Esmat a trouvé le thème d’Al-Wassaya (éditions Kotob Khan) au printemps 2015 et a publié son ouvrage en janvier 2018. Il lui a valu d’être nominé pour le Prix international de la fiction arabe, parmi cinq autres romanciers. Le lauréat de ce prix sera annoncé en avril 2019. « C’était une vieille histoire qui trottait dans ma tête, mais que je n’ai pas pu mettre sur papier comme je la visualisais dans mon imagination. J’ai essayé en 2002, mais le résultat n’a pas été satisfaisant », explique Adel Esmat. Et d’ajouter: « Je ne voulais pas simplement raconter l’histoire d’une famille, mais rendre tangibles les sentiments de chacun de ses membres, les rapprocher de la vie et retracer les facteurs cachés qui ont conduit à la fermeture de l’ancienne demeure familiale, à la perte des terres agricoles et à la dispersion des enfants et des petits-enfants à travers le monde ».
Né dans le Delta en 1959, Adel Esmat n’a pas voulu juste écrire un roman qui aborde la vie d’une famille à la campagne égyptienne. Il s’agit, en effet, plutôt de l’histoire de l’Egypte depuis les années 1920, en passant par la Révolution de Juillet 1952, la défaite de juin 1967, la victoire d’Octobre 1973, les répercussions de l’ouverture économique sous Sadate, et ce, jusqu’à arriver en 2008.
En quelque trois cents pages, le grand-père, cheikh Abdel-Rahman Sélim, raconte son histoire à son petit-fils.

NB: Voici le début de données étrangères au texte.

(** * SDN controller: topology, shortest paths, ECMP and flow tables

    A shallow embedding of [sdn_controller.py]: the [Graph] class, the
    Dijkstra loop of [SDNController.compute_shortest_paths], the equal-cost
    next-hop filter, [install_flows], [remove_link_and_reconfigure] and
    [compute_path], followed by the properties the specification states
    about them. *)

From Stdlib Require Import List ZArith String Bool Lia Permutation Arith.
Import ListNotations.

Local Open Scope string_scope.
Local Open Scope list_scope.

(** ** Python values and exceptions *)

(** Node identifiers are Python strings. *)
Definition node := string.

(** The two exceptions the modelled code can raise. *)
Inductive exn : Type :=
| KeyError        (* d[k] or del d[k] on a missing key *)
| OverflowError.  (* an int too large to convert to float *)

(** Outcome of running a piece of the program: a value, a raised
    exception, or a loop that was still running when the fuel ran out. *)
Inductive res (A : Type) : Type :=
| Ok (a : A)
| Raise (e : exn)
| OutOfFuel.
Arguments Ok {A} a.
Arguments Raise {A} e.
Arguments OutOfFuel {A}.

Definition bind {A B} (c : res A) (k : A -> res B) : res B :=
  match c with
  | Ok a => k a
  | Raise e => Raise e
  | OutOfFuel => OutOfFuel
  end.

Notation "x <- c ;; k" := (bind c (fun x => k))
  (at level 61, c at next level, right associativity).
Notation "' p <- c ;; k" := (bind c (fun x => let p := x in k))
  (at level 61, p pattern, c at next level, right associativity).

Il relate comment il a pu récupérer les terres agricoles que son père avait confiées à des étrangers dans les années 1920. Il énumère à son petit-fils les moments de prospérité qu’a connus la famille, puis la perte de ses terres et la dispersion de ses enfants à travers le monde.
L’histoire du pays
Le roman se compose de dix chapitres, dont chacun constitue un « commandement ». Citons à titre d’exemple: Attention: ne tue pas ton frère; La fortune est comme un animal que tu dois guider; Les tristesses sont les poisons du coeur; Supporte bien la douleur ; La plus grande vertu est l’abandon. Dans chaque chapitre, le grand-père présente son idée en général, puis explique ce qu’il y a derrière. Ensuite, il dévoile une partie de l’histoire de la maison des Sélim, qui vient appuyer ses commandements.

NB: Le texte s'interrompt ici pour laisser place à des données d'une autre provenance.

(** * insta-story: story discovery, media reconciliation, dedup ledger and
      range server, embedded in Rocq.

    The JavaScript sources are embedded shallowly:
    - [Js]              values and string primitives the sources use;
    - [VideoProcessor]  services/videoProcessor.js ([isAudioOnly],
                        [downloadFile], [combineVideoAudio], [processStory]);
    - [Scraper]         services/instagramScraper.js (the request listener
                        and the story loop of [extractStoryDataFromPage]);
    - [Tracker]         services/storyTracker.js ([StoryTracker]);
    - [Server]          server.js (the [/stream/:id.mp4] route and
                        [DELETE /videos/:id]);
    - [Logger]          utils/logger.js;
    - [Env]             config/env.js ([validateConfig]).

    Conventions.  A JavaScript string is a [string] whose characters are its
    code units (the sources only handle URLs, identifiers and header text).
    Numbers that the sources use as counters, lengths and clock readings
    are exact integers ([nat] or [Z]); the numbers the range route parses
    and prints are doubles ([Server.number]).
    A thrown exception is the [Throw] completion carrying [error.message].
    A [Set] is the list of its elements in insertion order.
    A file is named by its normalised path ([Server.file_key]). *)

From Stdlib Require Import ZArith QArith String Ascii List Bool Lia.
From stdpp Require Import base tactics option list strings pretty gmap.

Local Open Scope Z_scope.

(** ** JavaScript values and primitives *)

Module Js.

(** A statement either completes normally or throws. *)
Inductive completion (A : Type) : Type :=
| Normal (a : A)
| Throw (message : string).
Arguments Normal {A} a.
Arguments Throw {A} message.

#[global] Instance completion_ret : MRet completion := @Normal.
#[global] Instance completion_bind : MBind completion :=
  λ A B f m, match m with Normal a => f a | Throw e => Throw e end.

(** [try { m } catch { return d }] *)
Definition catch_default {A} (m : completion A) (d : A) : A :=
  match m with Normal a => a | Throw _ => d end.

(** The values a story field, a slot field or a [Set] key can take. *)
Inductive value : Type :=
| undefined
| null
| str (s : string).

#[global] Instance value_eq_dec : EqDecision value.
Proof. solve_decision. Defined.

(** ToBoolean *)
Definition truthy (v : value) : bool :=
  match v with
  | str s => negb (String.eqb s "")
  | _ => false
  end.

(** A non-empty string, as a condition and as the string. *)
Definition truthy_string (v : value) : option string :=
  match v with
  | str s => if String.eqb s "" then None else Some s
  | _ => None
  end.

(** [a || b] *)
Definition or_else (a b : value) : value := if truthy a then a else b.

(** [s.startsWith(pre)] *)
Fixpoint startsWith (s pre : string) : bool :=
  match pre with
  | EmptyString => true
  | String a pre' =>
      match s with
      | EmptyString => false
      | String b s' => if Ascii.eqb a b then startsWith s' pre' else false
      end
  end.

(** [s.substring(n)] *)
Fixpoint drop_units (n : nat) (s : string) : string :=
  match n, s with
  | S n', String _ s' => drop_units n' s'
  | _, _ => s
  end.

(** [s.includes(sub)] *)
Fixpoint includes (s sub : string) : bool :=
  startsWith s sub ||
  match s with
  | EmptyString => false
  | String _ s' => includes s' sub
  end.

(** [s.toLowerCase()], code unit by code unit. *)
Definition lower_unit (c : ascii) : ascii :=
  let n := N_of_ascii c in
  if ((65 <=? n) && (n <=? 90)
      || (192 <=? n) && (n <=? 222) && negb (n =? 215))%N
  then ascii_of_N (n + 32) else c.

Fixpoint toLowerCase (s : string) : string :=
  match s with
  | EmptyString => EmptyString
  | String c s' => String (lower_unit c) (toLowerCase s')
  end.

Definition is_digit (c : ascii) : bool :=
  let n := N_of_ascii c in ((48 <=? n) && (n <=? 57))%N.

Definition is_space (c : ascii) : bool :=
  let n := N_of_ascii c in
  ((9 <=? n) && (n <=? 13) || (n =? 32) || (n =? 160))%N.

(** The longest prefix of characters satisfying [p], and what follows. *)
Fixpoint span (p : ascii → bool) (s : string) : string * string :=
  match s with
  | EmptyString => (EmptyString, EmptyString)
  | String c s' =>
      if p c then let '(a, b) := span p s' in (String c a, b)
      else (EmptyString, s)
  end.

Adel Esmat, qui a fait des études de philosophie à la faculté des lettres de l’Université de Aïn-Chams, excelle dans la description de la vie rurale. « Je me suis intéressé à montrer certains phénomènes sociaux que l’on ne retrouve pas dans les livres d’histoire, comme les vêtements de la population rurale, l’introduction de la radio dans une province, puis celle des cassettes et celle des pulvérisateurs agricoles. L’effet de toutes ces nouveautés et de la facilité du transport entre les villages et les villes m’a beaucoup attiré », déclare Esmat, qui a reçu plusieurs prix littéraires, comme celui de l’Encouragement de l’Etat en 2011 et le prix Naguib Mahfouz, remis par l’Université américaine du Caire en 2016 pour son roman Hékayat Youssef Tadros (les histoires de Youssef Tadros, traduit vers l’anglais).
Dans Al-Wassaya, la description des endroits et des personnages ne lasse jamais le lecteur. Celui-ci a l’impression de sentir l’air frais et l’odeur de ces endroits, de ces terres. Exactement comme chez Naguib Mahfouz, quand celui-ci décrit les ruelles égyptiennes. A travers l’histoire d’une famille, l’auteur raconte celle d’un pays, passant en revue tous ses changements contemporains. Le grand-père est présenté comme le sauveur de la famille, un homme fort et sans pitié. Il a commis une erreur fatale en distribuant la terre à ses fils. Chacun a pris sa parcelle et l’a vendue pour mener une nouvelle vie à l’autre bout du monde. C’est à cause de son caractère autoritaire que les membres de la famille ont été séparés, et que chacun est parti de son côté.
Les Commandements est une saga impressionnante. Le roman offre un tableau précis des transformations sociales de l’Egypte, montrant comment le paysan a abandonné sa terre et s’est mis à cultiver la luzerne à la place du coton .
Al-Wassaya (les commandements), Al-Kotob Khan, Editions 2018.